Version Platform Language License ELF Status Assembler Objects Executables PIE AI

GitHub last commit

Author: Ammar Najafli

AmmAsm - Assembler that sucks less

AmmAsm is a handwritten x86-64 assembler designed for simplicity and clarity. It compiles assembly code directly to machine code and produces ELF executables, PIE binaries (Position-Independent Executables), and relocatable object files for Linux x86-64,primarily tested on Debian GNU/Linux 12 (bookworm) x86-64.


What's New in v2.2.x

  1. New macro system. Look doc/macro.txt in order to know it syntax

  2. Added bss Section support for ET_REL

  3. -E flag, that runs the preprocessor only and generate .i


Object File Support (ELF64 Relocatable)

Starting from v2.0.0, AmmAsm can generate valid ELF64 relocatable object files (.o) in addition to executables.

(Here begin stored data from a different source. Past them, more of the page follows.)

Lemma streams_use_iff l n :
  Forall wf_mutation l ->
  validate_standalone_stream_container_use n (used_streams (use_all l no_use)) = Ok tt <->
  forall c, 0 <= c < Z.of_nat n -> Exists (fun m => payload_of m = ExternalStandaloneStream c) l.
Proof.
  intros W. apply validate_use_iff.
  - intros c. rewrite use_all_streams. split; [|by right]. by intros [?|].
  - intros c (m & I & E)%Exists_exists. pose proof (payload_u32 _ _ W I) as P. rewrite E in P. apply P.
Qed.

(** The own pack is present, with records, exactly when it is used. *)
Definition self_used (self_pack : option IndexRunSelfPack) (l : list IndexMutation) : Prop :=
  match self_pack with
  | Some pack => sp_record_count pack <> 0 /\ Exists (fun m => exists r, payload_of m = SelfPack r) l
  | None => ~ Exists (fun m => exists r, payload_of m = SelfPack r) l
  end.

Lemma container_use_iff l n self_pack :
  Forall wf_mutation l ->
  validate_container_use n (used_containers (use_all l no_use)) (uses_self (use_all l no_use)) self_pack = Ok tt <->
  self_used self_pack l
  /\ forall c, 0 <= c < Z.of_nat n -> Exists (fun m => exists r, payload_of m = ExternalPack c r) l.
Proof.
  intros W. rewrite <- (containers_use_iff l n W). unfold validate_container_use, self_used.
  assert (uses_self (use_all l no_use) = true <-> Exists (fun m => exists r, payload_of m = SelfPack r) l) as Hu.
  { rewrite use_all_self. split; [|by right]. by intros [?|]. }
  destruct self_pack as [pack|]; rewrite <- Hu; clear Hu;
    destruct (uses_self (use_all l no_use)); cbn [Bool.eqb negb orb reject_if rbind].
  - destruct (sp_record_count pack =? 0) eqn:Z; b2p; cbn [reject_if rbind]; split; [done|tauto|tauto|tauto].
  - split; [done|]. intros [[_ ?] _]. done.
  - split; [done|]. intros [? _]. done.
  - split; [|tauto]. intros E. by split.
Qed.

Generated object files are compatible with the standard Linux toolchain and can be linked using ld, gcc, or other GNU binutils-compatible linkers.

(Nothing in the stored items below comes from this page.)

(** C17: The bundled encoding of an index run decodes to the run. *)
Theorem run_bundle_roundtrip run limits bs :
  wf_run run -> decodable_limits limits ->
  encode_index_run run limits = Ok bs -> decode_index_run bs limits = Ok run.
Proof.
  intros W D E. unfold encode_index_run in E. inv_bind.
  match goal with H : encode_index_run_frames _ _ = Ok ?e |- _ =>
    apply encode_facts in H; [|done|apply D]; rename H into En; set (fs := frames e) in * end.
  pose proof (frame_count _ _ _ W D En) as B. pose proof D as [L Ld]. unfold wf_limits, is_u64 in L.
  eapply (written_Ok _ _ _ (fun _ enc => enc = enc_bundle fs /\ Forall (fun f => len (frame_bytes f) <= u64_max
    /\ len (frame_bytes f) <= max_frame_bytes limits) fs)) in E as [[-> F] Lb]; [|lia|].
  - rewrite decode_bundle by done. by apply decode_encoded.
  - pose proof (writes_bundle limits fs ltac:(lia)). pose proof (len_nonneg fs). intros s u s' E'. inv_bind. wire_facts.
    repeat (step_writes; cbv beta in *; destruct_and?; subst). eexists.
    split; [rewrite <- ?app_assoc; reflexivity|split; [rewrite <- ?app_assoc in *; tauto|]]. done.
Qed.

Lemma sample_limits_ok : decodable_limits sample_limits.
Proof. repeat split; vm_compute; discriminate. Qed.

Lemma run_frames_roundtrip_witness :
  exists enc, encode_index_run_frames sample_run sample_limits = Ok enc
    /\ len (frames enc) = 4
    /\ decode_index_run_frames (map frame_bytes (frames enc)) sample_limits = Ok sample_run.
Proof.
  eexists. split; [vm_compute; reflexivity|]. split; [vm_compute; reflexivity|].
  apply (run_frames_roundtrip sample_run sample_limits);
    [apply sample_run_wf|apply sample_limits_ok|vm_compute; reflexivity].
Defined.

Lemma run_bundle_roundtrip_witness :
  exists bs, encode_index_run sample_run sample_limits = Ok bs
    /\ decode_index_run bs sample_limits = Ok sample_run.
Proof.
  eexists. split; [vm_compute; reflexivity|].
  apply (run_bundle_roundtrip sample_run sample_limits);
    [apply sample_run_wf|apply sample_limits_ok|vm_compute; reflexivity].
Defined.

(** ** Search bounds *)

(** A frame carries the keys of its first and last mutation. *)
Definition bounds_match (bound : IndexMutation -> IndexRunSearchBound) (seg : list IndexMutation)
    (f : EncodedIndexRunFrame) : Prop :=
  frame_record_count_ f = len seg
  /\ first_bound f = bound <$> hd_error seg /\ last_bound f = bound <$> hd_error (rev seg).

This allows AmmAsm to participate in normal C/C++ build pipelines instead of being limited to standalone executable generation.

Supported Sections

Generated object files contain:

  • .text - executable code
  • .data - initialized data
  • .symtab - symbol table
  • .strtab - symbol string table
  • .shstrtab - section-name string table
  • .rela.text - relocation records
  • .note.GNU-stack - marks stack as non-executable

Global and Extern Symbols

The global and extern directivies exports labels into the ELF symbol table.

global _start, strcmp
extern printf, __pthread_unregister_cancel_restore

Only object-file generation uses exported symbols. They have no effect when producing ET_EXEC.

Relocations

References that cannot be resolved during assembly automatically generate relocation entries.

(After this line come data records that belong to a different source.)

(* ===== verification/Printf.v ===== *)
(** * Printf

    The [printf] conversions the sources use ([%d], [%ld], [%u], [%s], with
    widths and zero padding) as functions to strings of characters, on top of
    the Standard Library's decimal numbers, and [snprintf]'s truncation. *)
From S2P Require Import Prelude.
From Stdlib Require Import DecimalString DecimalPos DecimalZ.
Local Open Scope Z_scope.

Abbreviation str := String.list_ascii_of_string.

(** [%d], [%ld], [%u]: the decimal digits with a sign. *)
Definition fmt_d (z : Z) : list char := str (NilZero.string_of_int (Z.to_int z)).

(** [%Nd]: right-aligned in a field of [w] characters. *)
Definition pad_left (w : nat) (c : char) (s : list char) : list char :=
  replicate (w - length s) c ++ s.
Definition fmt_wd (w : nat) (z : Z) : list char := pad_left w " "%char (fmt_d z).

(** [%0Nd]: zeros between the sign and the digits. *)
Definition fmt_0wd (w : nat) (z : Z) : list char :=
  if z <? 0 then "-"%char :: pad_left (w - 1) "0"%char (fmt_d (- z))
  else pad_left w "0"%char (fmt_d z).

(** [snprintf(buf, size, ...)]: what is stored before the terminator, and the
    value returned. *)
Definition snprintf (size : Z) (s : list char) : list char * Z :=
  (take (Z.to_nat (size - 1)) s, zlen s).

(** ** Facts *)

Definition parse_d (s : list char) : option Z :=
  option_map Z.of_int (NilZero.int_of_string (String.string_of_list_ascii s)).

Lemma parse_fmt_d z : parse_d (fmt_d z) = Some z.
Proof.
  unfold parse_d, fmt_d. rewrite String.string_of_list_ascii_of_string.
  rewrite NilZero.isi; simpl; [by rewrite of_to|..].
  - destruct z; simpl; try done. intros [=H]. by apply (DecimalPos.Unsigned.to_uint_nonnil p).
  - destruct z; simpl; try done. intros [=H]. by apply (DecimalPos.Unsigned.to_uint_nonnil p).
Qed.

#[export] Instance fmt_d_inj : Inj (=) (=) fmt_d.
Proof. intros x y E. apply (f_equal parse_d) in E. rewrite !parse_fmt_d in E. congruence. Qed.

Lemma length_fmt_wd w z : length (fmt_wd w z) = Nat.max w (length (fmt_d z)).
Proof. unfold fmt_wd, pad_left. rewrite length_app, length_replicate. lia. Qed.

Lemma snprintf_fits size s :
  zlen s < size → snprintf size s = (s, zlen s).
Proof. intros. unfold snprintf. rewrite take_ge; [done|]. unfold zlen in *. lia. Qed.

(** *** The digits of a number, one at a time *)

(** The character of a digit. *)
Definition digit_char (d : Z) : char := ascii_of_nat (48 + Z.to_nat d).

Section Digits.
Import Decimal DecimalFacts.

Definition char_of_digit (d : digits) : char :=
  digit_char match d with
  | d0 => 0 | d1 => 1 | d2 => 2 | d3 => 3 | d4 => 4
  | d5 => 5 | d6 => 6 | d7 => 7 | d8 => 8 | d9 => 9
  end.

Lemma str_of_uint u : str (NilEmpty.string_of_uint u) = map char_of_digit (to_list u).
Proof. induction u; [done|..]; cbn; by rewrite IHu. Qed.

Lemma fmt_d_pos p : fmt_d (Z.pos p) = map char_of_digit (to_list (Pos.to_uint p)).
Proof.
  unfold fmt_d. cbn. pose proof (DecimalPos.Unsigned.to_uint_nonnil p).
  rewrite <- str_of_uint. by destruct (Pos.to_uint p).
Qed.

(** The decimal digits of a positive number have no leading zero. *)
Lemma unorm_leading u d' : u ≠ Nil → (∀ v, u ≠ D0 v) → unorm (app u d') = app u d'.
Proof.
  intros Hnil H0.
  assert (∀ k, (∃ v, to_list u = k :: v) → k ≠ d0 → unorm (app u d') = app u d') as Hk.
  { intros k (v&E) Hk0. apply to_list_inj. rewrite unorm_spec, app_spec, E. by destruct k. }
  destruct u as [|v|v|v|v|v|v|v|v|v|v]; try done; [by destruct (H0 v)|..];
    (eapply Hk; [by eexists|done]).
Qed.

Lemma to_uint_leading p : Pos.to_uint p ≠ Nil ∧ ∀ v, Pos.to_uint p ≠ D0 v.
Proof.
  split; [apply DecimalPos.Unsigned.to_uint_nonnil|]. intros v E.
  assert (unorm (Pos.to_uint p) = Pos.to_uint p) as Hn.
  { rewrite <- DecimalPos.Unsigned.to_of, DecimalPos.Unsigned.of_to. done. }
  rewrite E in Hn. unfold unorm in Hn. destruct (nzhead (D0 v)) as [|w|w|w|w|w|w|w|w|w|w] eqn:En; try done.
  - destruct v; [|done..]. by apply (DecimalPos.Unsigned.to_uint_nonzero p).
  - by apply nzhead_nonzero in En.
Qed.

Definition digit_of (d : Z) : digits :=
  match d with
  | 0 => d0 | 1 => d1 | 2 => d2 | 3 => d3 | 4 => d4
  | 5 => d5 | 6 => d6 | 7 => d7 | 8 => d8 | _ => d9
  end.
End Digits.

Lemma digit_cases r (P : Z → Prop) :
  0 ≤ r < 10 → P 0 → P 1 → P 2 → P 3 → P 4 → P 5 → P 6 → P 7 → P 8 → P 9 → P r.
Proof.
  intros Hr. assert (r = 0 ∨ r = 1 ∨ r = 2 ∨ r = 3 ∨ r = 4 ∨ r = 5 ∨ r = 6 ∨ r = 7 ∨ r = 8 ∨ r = 9)
    as Hc by lia. intros. decompose [or] Hc; by subst.
Qed.

Lemma fmt_d_digit r : 0 ≤ r < 10 → fmt_d r = [digit_char r].
Proof. intros Hr. by apply (digit_cases r). Qed.

(** The last digit of a number of two digits or more. *)
Lemma fmt_d_step q r : 0 < q → 0 ≤ r < 10 → fmt_d (10 * q + r) = fmt_d q ++ [digit_char r].
Proof.
  intros Hq Hr. destruct q as [|q|]; [lia| |lia].
  destruct (10 * Z.pos q + r) as [|p|] eqn:Ep; [lia| |lia].
  set (last := DecimalFacts.of_list [digit_of r]).
  assert (DecimalPos.Unsigned.of_lu (Decimal.rev (Decimal.app (Pos.to_uint q) last)) = N.pos p) as Hv.
  { assert (Decimal.rev (Decimal.app (Pos.to_uint q) last)
            = DecimalFacts.of_list (digit_of r :: DecimalFacts.to_list (Decimal.rev (Pos.to_uint q)))) as ->.
    { apply DecimalFacts.to_list_inj.
      rewrite DecimalFacts.rev_spec, DecimalFacts.app_spec, DecimalFacts.to_list_of_list.
      rewrite DecimalFacts.rev_spec. unfold last. rewrite DecimalFacts.to_list_of_list.
      by rewrite List.rev_app_distr. }
    assert (∀ l, DecimalPos.Unsigned.of_lu (DecimalFacts.of_list (digit_of r :: DecimalFacts.to_list l))
                 = (Z.to_N r + 10 * DecimalPos.Unsigned.of_lu l)%N) as ->.
    { intros l. rewrite <- (DecimalFacts.of_list_to_list l) at 2.
      apply (digit_cases r); [done|..]; cbn; lia. }
    rewrite <- DecimalPos.Unsigned.of_uint_alt, DecimalPos.Unsigned.of_to. lia. }
  rewrite <- DecimalPos.Unsigned.of_uint_alt in Hv.
  apply (f_equal N.to_uint) in Hv. rewrite DecimalPos.Unsigned.to_of in Hv.
  destruct (to_uint_leading q) as [Hnil H0]. rewrite unorm_leading in Hv by done.
  rewrite !fmt_d_pos. change (N.to_uint (N.pos p)) with (Pos.to_uint p) in Hv. rewrite <- Hv, DecimalFacts.app_spec, map_app.
  unfold last. rewrite DecimalFacts.to_list_of_list. f_equal. cbn. f_equal.
  by apply (digit_cases r).
Qed.

(** The width of a number. *)
Lemma length_fmt_d z k : (1 ≤ k)%nat → 0 ≤ z < 10 ^ Z.of_nat k → (length (fmt_d z) ≤ k)%nat.
Proof.
  intros Hk. induction k as [|[|k] IH] in z, Hk |- *; [lia| |].
  - intros Hz. rewrite fmt_d_digit by lia. done.
  - intros Hz. destruct (decide (z < 10)); [rewrite fmt_d_digit by lia; cbn; lia|].
    assert (0 < z / 10 ∧ z / 10 < 10 ^ Z.of_nat (S k)) as [Hq Hq'].
    { replace (Z.of_nat (S (S k))) with (Z.of_nat (S k) + 1) in Hz by lia.
      rewrite Z.pow_add_r in Hz by lia.
      split; [apply Z.div_str_pos; lia|apply Z.div_lt_upper_bound; lia]. }
    rewrite (Z.div_mod z 10) by lia. pose proof (Z.mod_pos_bound z 10 ltac:(lia)).
    rewrite fmt_d_step, length_app by lia. cbn. specialize (IH (z / 10)). lia.
Qed.

Lemma length_fmt_d_ge z k : 10 ^ Z.of_nat k ≤ z → (k < length (fmt_d z))%nat.
Proof.
  induction k as [|k IH] in z |- *; intros Hz.
  - change (10 ^ Z.of_nat 0) with 1 in Hz. destruct (decide (z < 10)).
    + rewrite fmt_d_digit by lia. cbn. lia.
    + assert (0 < z / 10) by (apply Z.div_str_pos; lia). rewrite (Z.div_mod z 10) by lia.
      pose proof (Z.mod_pos_bound z 10 ltac:(lia)). rewrite fmt_d_step, length_app by lia. cbn. lia.
  - rewrite Nat2Z.inj_succ, Z.pow_succ_r in Hz by lia.
    assert (10 ^ Z.of_nat k ≤ z / 10) as Hq by (apply Z.div_le_lower_bound; lia).
    pose proof (Z.pow_pos_nonneg 10 (Z.of_nat k) ltac:(lia) ltac:(lia)).
    rewrite (Z.div_mod z 10) by lia. pose proof (Z.mod_pos_bound z 10 ltac:(lia)).
    rewrite fmt_d_step, length_app by lia. cbn. specialize (IH _ Hq). lia.
Qed.

(** The characters of a number are digits. *)
Definition is_digit (c : char) : bool :=
  (48 <=? Z.of_nat (nat_of_ascii c)) && (Z.of_nat (nat_of_ascii c) <=? 57).

Lemma digit_char_ok r : 0 ≤ r < 10 → is_digit (digit_char r) = true.
Proof. intros. by apply (digit_cases r). Qed.

(** Induction on the number of digits. *)
Lemma digits_ind (P : Z → Prop) :
  (∀ r, 0 ≤ r < 10 → P r) → (∀ q r, 0 < q → 0 ≤ r < 10 → P q → P (10 * q + r)) →
  ∀ z, 0 ≤ z → P z.
Proof.
  intros Hd Hs z Hz. pattern z. apply Zlt_0_ind; [|done]. clear z Hz. intros z IH Hz.
  destruct (decide (z < 10)); [by apply Hd|]. rewrite (Z.div_mod z 10) by lia.
  assert (0 < z / 10) by (apply Z.div_str_pos; lia).
  apply Hs; [done|by apply Z.mod_pos_bound|]. apply IH. split; [lia|]. apply Z.div_lt; lia.
Qed.

Lemma fmt_d_digits z : 0 ≤ z → Forall (λ c, is_digit c = true) (fmt_d z) ∧ fmt_d z ≠ [].
Proof.
  intros Hz. pattern z. apply digits_ind; [..|done].
  - intros r Hr. rewrite fmt_d_digit by done. split; [|done].
    by apply Forall_singleton, digit_char_ok.
  - intros q r Hq Hr [IH _]. rewrite fmt_d_step by done. split; [|by destruct (fmt_d q)].
    apply Forall_app. split; [done|]. by apply Forall_singleton, digit_char_ok.
Qed.

(** *** Padded numbers *)

Lemma length_fmt_0wd w z : 0 ≤ z → length (fmt_0wd w z) = Nat.max w (length (fmt_d z)).
Proof.
  intros Hz. unfold fmt_0wd. rewrite (proj2 (Z.ltb_ge z 0)) by done.
  unfold pad_left. rewrite length_app, length_replicate. lia.
Qed.

Lemma length_fmt_0wd_exact (w : nat) z :
  (1 ≤ w)%nat → 0 ≤ z < 10 ^ Z.of_nat w → length (fmt_0wd w z) = w.
Proof. intros Hw Hz. rewrite length_fmt_0wd by lia. pose proof (length_fmt_d z w Hw Hz). lia. Qed.

Lemma length_fmt_wd_exact (w : nat) z :
  (1 ≤ w)%nat → 0 ≤ z < 10 ^ Z.of_nat w → length (fmt_wd w z) = w.
Proof. intros Hw Hz. rewrite length_fmt_wd. pose proof (length_fmt_d z w Hw Hz). lia. Qed.

(** The value of a string of digits. *)
Definition dec_value (s : list char) : Z :=
  foldl (λ n c, 10 * n + (Z.of_nat (nat_of_ascii c) - 48)) 0 s.

Lemma dec_value_snoc s c : dec_value (s ++ [c]) = 10 * dec_value s + (Z.of_nat (nat_of_ascii c) - 48).
Proof. unfold dec_value. by rewrite foldl_app. Qed.

Lemma dec_value_fmt_d z : 0 ≤ z → dec_value (fmt_d z) = z.
Proof.
  assert (∀ r, 0 ≤ r < 10 → Z.of_nat (nat_of_ascii (digit_char r)) - 48 = r) as Hr.
  { intros r Hr. by apply (digit_cases r). }
  intros Hz. pattern z. apply digits_ind; [..|done]; clear z Hz.
  - intros r Hr'. rewrite fmt_d_digit by done. unfold dec_value. cbn [foldl]. rewrite Hr; lia.
  - intros q r Hq Hr' IH. rewrite fmt_d_step, dec_value_snoc, IH, Hr by done. done.
Qed.

Lemma dec_value_fmt_0wd w z : 0 ≤ z → dec_value (fmt_0wd w z) = z.
Proof.
  intros Hz. unfold fmt_0wd. rewrite (proj2 (Z.ltb_ge z 0)) by done. unfold pad_left.
  assert (∀ n s, dec_value (replicate n "0"%char ++ s) = dec_value s) as ->; [|by apply dec_value_fmt_d].
  intros n s. induction n as [|n IH]; [done|]. unfold dec_value in *. cbn. exact IH.
Qed.

Lemma fmt_0wd_inj w a b : 0 ≤ a → 0 ≤ b → fmt_0wd w a = fmt_0wd w b → a = b.
Proof. intros Ha Hb E. apply (f_equal dec_value) in E. by rewrite !dec_value_fmt_0wd in E. Qed.

(** ** [atoi] *)

Definition is_space (c : char) : bool :=
  let n := nat_of_ascii c in (n =? 32)%nat || ((9 <=? n)%nat && (n <=? 13)%nat).
Fixpoint skip_spaces (s : list char) : list char :=
  match s with
  | c :: s' => if is_space c then skip_spaces s' else s
  | [] => []
  end.
Fixpoint leading_digits (s : list char) : list char :=
  match s with
  | c :: s' => if is_digit c then c :: leading_digits s' else []
  | [] => []
  end.

(** The number at the front of a text, 0 when there is none. What does not fit
    an [int] is undefined. *)
Definition atoi (s : list char) : option Z :=
  let s := skip_spaces s in
  let n := match s with
           | c :: s' =>
               if ascii_dec c "-"%char then - dec_value (leading_digits s')
               else if ascii_dec c "+"%char then dec_value (leading_digits s')
               else dec_value (leading_digits s)
           | [] => 0
           end in
  if (- 2 ^ 31 <=? n) && (n <? 2 ^ 31) then Some n else None.

Lemma leading_digits_all s : Forall (λ c, is_digit c = true) s → leading_digits s = s.
Proof. induction 1 as [|c s Hc _ IH]; [done|]. cbn. by rewrite Hc, IH. Qed.

Lemma digit_no_sign c : is_digit c = true → is_space c = false ∧ c ≠ "-"%char ∧ c ≠ "+"%char.
Proof. destruct c as [[] [] [] [] [] [] [] []]; vm_compute; intros ?; split_and!; congruence. Qed.

Lemma fmt_d_neg p : fmt_d (Z.neg p) = "-"%char :: fmt_d (Z.pos p).
Proof. reflexivity. Qed.

Lemma atoi_fmt_d z : - 2 ^ 31 ≤ z < 2 ^ 31 → atoi (fmt_d z) = Some z.
Proof.
  intros Hz. unfold atoi. set (n := match skip_spaces _ with [] => _ | _ => _ end).
  assert (n = z) as ->; [|by rewrite (proj2 (Z.leb_le _ _)), (proj2 (Z.ltb_lt _ _)) by lia].
  unfold n. clear n. destruct (Z_lt_le_dec z 0) as [Hneg|Hpos].
  - destruct z as [| |p]; [lia..|]. rewrite fmt_d_neg. destruct (fmt_d_digits (Z.pos p)) as [Hd _]; [done|].
    change (- dec_value (leading_digits (fmt_d (Z.pos p))) = Z.neg p).
    by rewrite leading_digits_all, dec_value_fmt_d.
  - destruct (fmt_d_digits z Hpos) as [Hd Hne]. pose proof (dec_value_fmt_d z Hpos) as Hv.
    destruct (fmt_d z) as [|c s]; [done|]. pose proof Hd as Hd'. apply Forall_cons in Hd' as [Hc _].
    destruct (digit_no_sign c Hc) as (Hs&H1&H2). cbn [skip_spaces]. rewrite Hs.
    destruct (ascii_dec c "-"); [done|]. destruct (ascii_dec c "+"); [done|]. by rewrite leading_digits_all.
Qed.

Example atoi_text : atoi (str " 42nd") = Some 42 ∧ atoi (str "- 1") = Some 0 ∧ atoi (str "2147483648") = None.
Proof. by vm_compute. Qed.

Currently supported relocations include:

  • RIP-relative label references
  • External/global symbols
  • Symbol references requiring linker resolution

Relocations are emitted into .rela.text and are resolved later by ld, gcc, or compatible ELF linkers.

Example

./aasm hello.asm -c hello.o
gcc hello.o -o hello
./hello

Bootstrap Example

The repository contains bootstrap/strcmp.asm, which is assembled into strcmp.o and linked together with Aasm.c during the build process.

This demonstrates interoperability between AmmAsm-generated object files and ordinary C programs.


Features

  • Macro system(v2.2.0)
  • Compatible with GNU ld and GCC object-file linking
  • Direct x86-64 encoding - No NASM/GAS dependencies
  • Multiple operand sizes - 8/16/32/64-bit registers and immediates
  • Memory addressing - Full SIB/ModRM support with explicit key-value syntax
  • RIP-relative addressing - Automatic for label bases (v1.6)
  • Label support - Global and local labels with two-pass symbol resolution
  • Inline literals - Embed strings and data directly in .text
  • Control flow - jmp, call, conditional jumps with relative addressing
  • Two-pass linker - Built-in symbol resolution and relocation
  • Numeric literals - 0xDEADBEEF, 0b1010, 0o777, decimal, negative
  • ELF output - Generates valid Linux x86-64 ET_EXEC, PIE and OBJ(v2.0.0) binary

Expression features:

  • mov rax, msg+5 -> absolute address
  • jmp msg+10 -> relative jump with offset
  • lab: dq $-msg, msg+8, msg+16 -> data directives
  • add rax, $-_start -> arithmetic with current address
  • mov rax, (((((10 * 2) << 2) + $) & 0xFF) | 0x100) - label -> mixed all

Expression examples:

_start:
    mov rax, msg           ; address of msg (0x401000)
    mov rbx, $-_start      ; length from _start to current
    mov rcx, msg+5         ; address of 'W' in "Hello World"
    mov rdx, msg+8         ; address of 'r' in "World"
    
    .tmp: dq $-msg, msg+5, msg+8, 0xdeadbeef
    
    jmp _start
    
msg: db "Hello World", 0

Backend Refactoring

  • resolve_expr() - New expression evaluator that supports:
  • Label resolution (msg)
  • Current address ($)
  • Character literals ('A')
  • Arithmetic (+, -, *, /, <<, >>, &, |, ^)
  • Parentheses for grouping
  • Mixed expressions with labels and constants

Assembling x86-64 code → generating machine code → running binary

Demo


Pipeline Stages

1. Preprocess

Parse all macro and replace them in called place.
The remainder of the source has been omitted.